CAA Paris, 3e ch., 7 juillet 2020, n° 18PA03828

PARIS

Arrêt

Rejet

PARTIES

Demandeur :

Climespace (Sté)

COMPOSITION DE LA JURIDICTION

Premier conseiller :

Mme Mornet

Rapporteur public :

Mme Pena

TA Paris, du 9 oct. 2018

9 octobre 2018

Vu la procédure suivante :

Procédure contentieuse antérieure :

Par trois demandes, la société Climespace a demandé au tribunal administratif de Paris d'annuler trois décisions du 13 décembre 2016 par lesquelles le directeur des entreprises, de la concurrence, de la consommation, du travail et de l'emploi d'Ile-de-France, a prononcé à son encontre une amende administrative d'un montant de 125 000 euros pour manquement au 9ème alinéa du I de l'article L. 441-6 du code de commerce, ensemble trois décisions par lesquelles le ministre de l'économie et des finances a rejeté ses recours hiérarchiques ou n'y a que partiellement fait droit.

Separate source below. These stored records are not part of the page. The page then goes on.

(** C3 (as amended). Copy preserves content and records provenance.  Take a
    run of [copy] in which the collaborators that are called return
    ([add_dataset] when a history is given, [set_size], the session's [add]
    and its two flushes, [set_peek] when the peek is not safe to copy),
    [add_dataset] and [set_size] write none of the copied attributes, nor
    does [set_peek] but the peek, and none of them writes another HDA, nor
    does the session any.  Then [copy] returns a new object, not the source
    and not in the store before, and leaves the store [hp9] of the last
    flush; the copy's name, info, blurb, tool_version, extension, dbkey,
    visible and deleted equal the source's, it shares the source's dataset
    object, its [copied_from_history_dataset_association] is the source and
    its metadata is the source's, assigned after the session's first flush;
    its peek equals the source's when the source's datatype has
    [copy_safe_peek], and otherwise the copy is the very object [set_peek]
    left in its store [hp8], so that its peek is the one [set_peek]
    computed.  The source is left as it was. *)
Theorem copy_preserves_content trans hda history kwargs h w
    hp2 hp4 hp5 hp6 hp8 hp9 :
  hdas (heap w) !! hda = Some h →
  CopyRun same_copied same_copied_but_peek hda h history kwargs (heap w)
          hp2 hp4 hp5 hp6 hp8 hp9 →
  let c := copy_ref (heap w) in
  let safe := Datatype.copy_safe_peek (HDA.datatype h) in
  HDAManager.copy trans hda history kwargs w
  = (Ok c, mkWorld hp9 (log w ++ copy_events history safe c)) ∧
  hdas (heap w) !! c = None ∧ c ≠ hda ∧
  (∃ o, hdas hp9 !! c = Some o ∧
        same_content h o ∧
        HDA.copied_from_history_dataset_association o = Some hda ∧
        HDA.metadata o = HDA.metadata h ∧
        (safe = true → HDA.peek o = HDA.peek h) ∧
        (safe = false → hdas hp8 !! c = Some o)) ∧
  hdas hp9 !! hda = Some h.
Proof.
  intros Hsrc Run c safe.
  pose proof (copy_ref_fresh (heap w)) as Hfresh. fold c in Hfresh.
  split; [exact (copy_run_exact _ _ trans hda history kwargs h w _ _ _ _ _ _
                  Hsrc Run)|].
  split; [done|]. split; [congruence|].
  set (P0 := λ o, same_content h o ∧ HDA.peek o = HDA.peek h).
  set (P2 := λ o, P0 o ∧
                  HDA.copied_from_history_dataset_association o = Some hda).
  set (P4 := λ o, P2 o ∧ HDA.metadata o = HDA.metadata h).
  set (P5 := λ o, same_content h o ∧
                  HDA.copied_from_history_dataset_association o = Some hda ∧
                  HDA.metadata o = HDA.metadata h ∧
                  (safe = true → HDA.peek o = HDA.peek h)).
  destruct (copy_run_inv same_copied same_copied_but_peek P0 P2 P4 P5
              hda history kwargs h (heap w) hp2 hp4 hp5 hp6 hp8 hp9 Hsrc Run)
    as [I8 I9].
  - by repeat split.
  - intros o o' [Hc Hp] [[Hk _] Hkp]. subst P0. simpl.
    unfold same_content in *. rewrite Hkp. intuition congruence.
  - by intros o [? ?].
  - intros o o' [[Hc Hp] Hf] [[Hk [Hkf _]] Hkp]. subst P2 P0. simpl.
    unfold same_content in *. rewrite Hkp, Hkf. intuition congruence.
  - by intros o [[? ?] ?].
  - intros _ o [[[Hc Hp] Hf] Hm]. subst P5. simpl. by auto.
  - intros Hs o o' [[[Hc Hp] Hf] Hm] [Hk [Hkf Hkm]]. subst P5. simpl.
    unfold same_content in *. rewrite Hkf, Hkm.
    split; [intuition congruence|]. split; [done|]. split; [done|].
    subst safe. rewrite Hs. intros; discriminate.
  - destruct I9 as (Hs9 & o & Ho9 & Hc9 & Hf9 & Hm9 & Hp9).
    split; [|done]. exists o. repeat (split; [done|]).
    intros _. by rewrite <- (run_last_flush_kept _ _ _ _ _ _ _ _ _ _ _ _ _ Run).
Qed.
Lemma runBulk_done_inv now user op ids w rep w' :
  runBulk isValid regexMatch now user op (Ids ids) w = (Done rep, w') ->
  ids <> [] /\ forallb isValid ids = true /\ bulkReady isValid op w
  /\ exists oids, mapOpt castObjectId ids = Some oids.
Proof.
  intros Hrun.
  assert (Hne : ids <> []).
  { intros ->. destruct op; discriminate Hrun. }
  assert (Hall : forallb isValid ids = true).
  { destruct (forallb isValid ids) eqn:E; [reflexivity | exfalso].
    apply forallb_fails in E. destruct E as (bad & Hin & Hbad).
    destruct (runBulk_malformed now user op ids bad w Hin Hbad) as [msg Hm].
    rewrite Hm in Hrun. discriminate. }
  assert (Hcast : exists oids, mapOpt castObjectId ids = Some oids).
  { destruct (mapOpt castObjectId ids) as [oids | ] eqn:E; [now exists oids | exfalso].
    destruct (runBulk_uncastable now user op ids w Hne Hall E) as (msg & c & w1 & Hm & _).
    rewrite Hm in Hrun. discriminate. }
  repeat split; auto.
  destruct (bulk_ids_pass ids Hne Hall) as [Hlen Hfilter].
  destruct op as [st comment | assigneeId | reason]; cbn [runBulk bulkReady] in *.
  - unfold bulkUpdateReportStatus, catch500 in Hrun. rewrite Hlen in Hrun.
    destruct (includes validStatuses st); [reflexivity | discriminate].
  - unfold bulkAssignReports, catch500 in Hrun.
    rewrite Hlen, Hfilter, Nat.eqb_refl in Hrun.
    destruct (isValid assigneeId); [ | discriminate]. split; [reflexivity | ].
    cbn [negb] in Hrun. unfold userOf.
    destruct (castObjectId assigneeId) as [assignee | ] eqn:Ea.
    + rewrite (bind_done _ _ _ _ _ (findUserById_run assigneeId assignee w Ea)) in Hrun.
      change (find (byUserId assignee) (users w))
        with (find (fun u => String.eqb (u_id u) assignee) (users w)) in Hrun.
      destruct (find _ (users w)) as [u | ]; [ | discriminate].
      exists u. split; [reflexivity | ].
      destruct (String.eqb_spec (role u) "employee"); [assumption | discriminate].
    + unfold findUserById in Hrun. rewrite Ea in Hrun. discriminate.
  - exact I.
Qed.

Lemma NoDup_ids_filter (p : Report -> bool) l :
  NoDup (map r_id l) -> NoDup (map r_id (filter p l)).
Proof.
  induction l as [ | y l IH]; simpl; intros Hnd; [constructor | ].
  inversion Hnd as [ | ? ? Hnot Hnd']; subst.
  destruct (p y); simpl; [ | now apply IH].
  constructor; [ | now apply IH].
  intros H. apply Hnot. rewrite in_map_iff in *.
  destruct H as (z & Ez & Hz). exists z. split; [exact Ez | ].
  now apply filter_In in Hz.
Qed.

Lemma notes_about now op r id :
  filter (notifiedAbout id) (bulkNotes now op r)
  = if String.eqb (r_id r) id then bulkNotes now op r else [].
Proof.
  destruct op as [st comment | assigneeId | reason]; cbn [bulkNotes].
  - destruct (String.eqb st "resolved"); cbn; [ | now destruct (String.eqb (r_id r) id)].
    now destruct (String.eqb (r_id r) id).
  - destruct (castObjectId assigneeId); cbn; now destruct (String.eqb (r_id r) id).
  - cbn. now destruct (String.eqb (r_id r) id).
Qed.

Lemma notes_about_found now op l r :
  NoDup (map r_id l) -> In r l ->
  filter (notifiedAbout (r_id r)) (flat_map (bulkNotes now op) l) = bulkNotes now op r.
Proof.
  induction l as [ | y l IH]; intros Hnd Hin; [contradiction | ].
  inversion Hnd as [ | ? ? Hnot Hnd']; subst.
  cbn [flat_map]. rewrite filter_app, notes_about.
  destruct Hin as [-> | Hin].
  - rewrite String.eqb_refl.
    assert (E : filter (notifiedAbout (r_id r)) (flat_map (bulkNotes now op) l) = []).
    { clear IH Hnd Hnd'. induction l as [ | z l IHl]; [reflexivity | ].
      cbn [flat_map]. rewrite filter_app, notes_about.
      destruct (String.eqb_spec (r_id z) (r_id r)) as [E | _].
      - exfalso. apply Hnot. left. exact E.
      - apply IHl. intros H. apply Hnot. now right. }
    rewrite E. apply app_nil_r.
  - destruct (String.eqb_spec (r_id y) (r_id r)) as [E | _].
    + exfalso. apply Hnot. rewrite E. now apply in_map.
    + now apply IH.
Qed.

Lemma notes_recipient now op r :
  map recipient (bulkNotes now op r)
  = match bulkRecipient op r with Some to => [to] | None => [] end.
Proof.
  destruct op as [st comment | assigneeId | reason]; cbn [bulkNotes bulkRecipient];
    try reflexivity.
  - now destruct (String.eqb st "resolved").
  - now destruct (castObjectId assigneeId).
Qed.

Lemma bulkResult_id w now user op r : r_id (bulkResult w now user op r) = r_id r.
Proof.
  destruct op as [st comment | assigneeId | reason]; cbn [bulkResult]; try reflexivity.
  now destruct (castObjectId assigneeId).
Qed.

Lemma bulkResult_status w now user op r :
  bulkReady isValid op w -> status (bulkResult w now user op r) = bulkTarget op.
Proof.
  destruct op as [st comment | assigneeId | reason]; cbn [bulkResult bulkReady];
    try reflexivity.
  intros (_ & u & Hu & _). destruct (userOf_cast _ _ _ Hu) as (oid & -> & _).
  reflexivity.
Qed.
(** C5.  On a table that keeps each item under its own [id], the
    cross-linker, however it ends, prints nothing, sends nothing, and adds or
    removes no record.  A record it changed is the old record with
    [managingOrganization] set to the [id] of an organisations entry whose
    identifier value equals the record's [lookup_field]; every other field
    of that record, and every other record, is as before. *)
Theorem update_records_links_matching_only (E : env) (s s' : state)
    (r : outcome unit) :
  wf_table (locations s) →
  update_records E s = (r, s') →
  stdout s' = stdout s ∧ sent s' = sent s ∧
  ∀ k,
    match locations s !! k with
    | None => locations s' !! k = None
    | Some item =>
        ∃ item',
          locations s' !! k = Some item' ∧
          (item' = item ∨
           ∃ (org : dict) (v : pyval),
             org ∈ organisations E ∧
             org_identifier_value org = Ok v ∧
             py_eq v (dict_get item "lookup_field") = true ∧
             item' = dict_set "managingOrganization" (dict_get org "id") item) ∧
          ∀ field, field ≠ "managingOrganization" →
                   dict_lookup field item' = dict_lookup field item
    end.
Proof.
  intros Hwf Hrun.
  set (I := λ c : state,
         stdout c = stdout s ∧ sent c = sent s ∧
         cross_linked (organisations E) (locations s) (locations c)).
  assert (I s') as (Hout & Hsent & Hlinked).
  { revert Hrun. unfold update_records. rewrite M_bind_run. cbn [get_locations].
    apply (keeps_forM I); [| by split_and!; [| | apply cross_linked_refl]].
    intros item [k Hk]%elem_of_scan.
    assert (dict_get item "id" = PStr k) as Hid
      by (unfold dict_get; by rewrite (Hwf k item Hk)).
    cbv zeta. rewrite Hid.
    repeat apply keeps_if; try apply keeps_ret.
    apply keeps_forM. intros org Horg. apply keeps_lift_bind. intros v Hv.
    destruct (py_eq v (dict_get item "lookup_field")) eqn:Heq; [| apply keeps_ret].
    intros c rc c' (Hc1 & Hc2 & Hc3). unfold update_item. rewrite M_bind_run.
    cbn [get_locations set_locations]. intros [= _ <-]. cbn.
    split_and!; try done. by eapply cross_linked_update. }
  split_and!; try done.
  intros k. specialize (Hlinked k). destruct (locations s !! k) as [item |]; [| done].
  destruct Hlinked as (item' & Hk' & Hcase). exists item'. split_and!; try done.
  intros field Hfield.
  destruct Hcase as [-> | (org & v & _ & _ & _ & ->)]; [done |].
  by apply dict_lookup_set_ne.
Qed.

Lemma update_records_links_matching_only_witness :
  let s' := (update_records example_env linked_state).2 in
  stdout s' = stdout linked_state ∧ sent s' = sent linked_state ∧
  ∀ k,
    match locations linked_state !! k with
    | None => locations s' !! k = None
    | Some item =>
        ∃ item',
          locations s' !! k = Some item' ∧
          (item' = item ∨
           ∃ (org : dict) (v : pyval),
             org ∈ organisations example_env ∧
             org_identifier_value org = Ok v ∧
             py_eq v (dict_get item "lookup_field") = true ∧
             item' = dict_set "managingOrganization" (dict_get org "id") item) ∧
          ∀ field, field ≠ "managingOrganization" →
                   dict_lookup field item' = dict_lookup field item
    end.
Proof.
  intros s'.
  apply (update_records_links_matching_only example_env linked_state s'
           (update_records example_env linked_state).1).
  - unfold linked_state. cbn [locations].
    intros k item [<- <-]%lookup_singleton_Some. reflexivity.
  - vm_compute. reflexivity.
Defined.

Example update_records_example :
  map_to_list (locations (update_records example_env linked_state).2)
  = [("1234567890123456",
      dict_set "managingOrganization" (PStr "org-1") example_record)].
Proof. vm_compute. reflexivity. Qed.

(** ** What the functions leave alone *)

Lemma keeps_get_locations (I : state → Prop) : keeps I get_locations.
Proof. by intros s r s' HI [= _ <-]. Qed.

Ltac keeps_step :=
  first
    [ apply keeps_ret
    | apply keeps_lift
    | apply keeps_raise
    | apply keeps_get_locations
    | assumption
    | apply keeps_bind; [| intros ?]
    | apply keeps_forM; intros ? _
    | match goal with
      | H : ∀ x, keeps _ (_ x) |- _ => apply H
      | |- keeps _ (if ?b then _ else _) => destruct b
      | |- keeps _ (match ?x with _ => _ end) => destruct x
      end ].

Section Frame.
Variable E : env.
Variable I : state → Prop.
Hypothesis I_tick : keeps I tick.
Hypothesis I_print : ∀ line, keeps I (print line).
Hypothesis I_set_locations : ∀ t, keeps I (set_locations t).

Lemma keeps_get_ssm (name : string) : keeps I (get_ssm E name).
Proof. unfold get_ssm. repeat keeps_step. Qed.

Par un jugement n° 1709708-1712637-1713282 du 9 octobre 2018, le tribunal administratif de Paris, après les avoir jointes, a rejeté ces trois demandes.

Procédure devant la Cour :

Par une requête et un mémoire enregistrés les 7 décembre 2018 et 10 mars 2020, la société Climespace, représentée par Me A F et Me E D, demande à la Cour d'infirmer le jugement et :

1°) d'annuler les décisions du 13 décembre 2016 du directeur des entreprises, de la concurrence, de la consommation, du travail et de l'emploi d'Ile-de-France, ensemble les rejets de ses recours hiérarchiques ;

2°) d'ordonner la restitution des sommes versées en exécution de ces décisions ;

3°) d'ordonner la publication sur le site internet de la DGCCRF d'un communiqué informant les tiers de l'annulation par la Cour des décisions contestées ;

4°) à titre subsidiaire de ramener l'amende administrative à de plus justes proportions et d'ordonner la restitution du surplus des sommes versées ;

5°) en toute hypothèse, de mettre à la charge de l'Etat la somme de 20 000 euros sur le fondement de l'article L. 761-1 du code de justice administrative.

Elle soutient que :

- la procédure suivie devant l'administration où sont confondus les pouvoirs d'instruction, d'accusation et de sanction méconnait le principe d'impartialité et porte atteinte au caractère équitable du procès ;

- le choix de lui infliger une amende et le quantum retenu ne sont ni justifiés ni motivés ; la DIRRECTE s'est au demeurant abstenue de répondre à ce moyen devant les premiers juges ;

- le retard de paiement peut souvent s'expliquer par le caractère incomplet des factures ;

- les dispositions du code de commerce qui font courir le délai de paiement à compter de la date d'émission des factures et non de la date de réception effective sont source d'insécurité juridique ;

- la date d'émission d'une facture est celle de sa délivrance et non la date qui y figure ;

- aucune obligation de diligence ne pèse sur elle en cas d'émission d'une facture défectueuse, et les sanctions prévues à l'article L. 441-6-VI ne pouvaient s 'appliquer à des manquements à l'article L. 441-3, seules les sanctions prévues à l'article L. 441-4 étant dans ce cas applicables ;

- les décisions de la DIRRECTE méconnaissent la directive 2011/UE du 16 février 2011 qui ne parle que de " réception de la facture " ;

- elles méconnaissent également le principe de sécurité juridique et l'article 7 de la convention européenne de sauvegarde des droits de l'homme ;

- la DIRRECTE a écourté les délais de paiement sans base légale, les délais en cause étant des délais francs ;

- 90 % des factures ont été payés dans les délais, les manquements sont dépourvus de gravité et les sanctions sont hors de proportion avec l'avantage de trésorerie allégué ; le jugement attaqué est à cet égard entaché de contradictions et d'erreurs.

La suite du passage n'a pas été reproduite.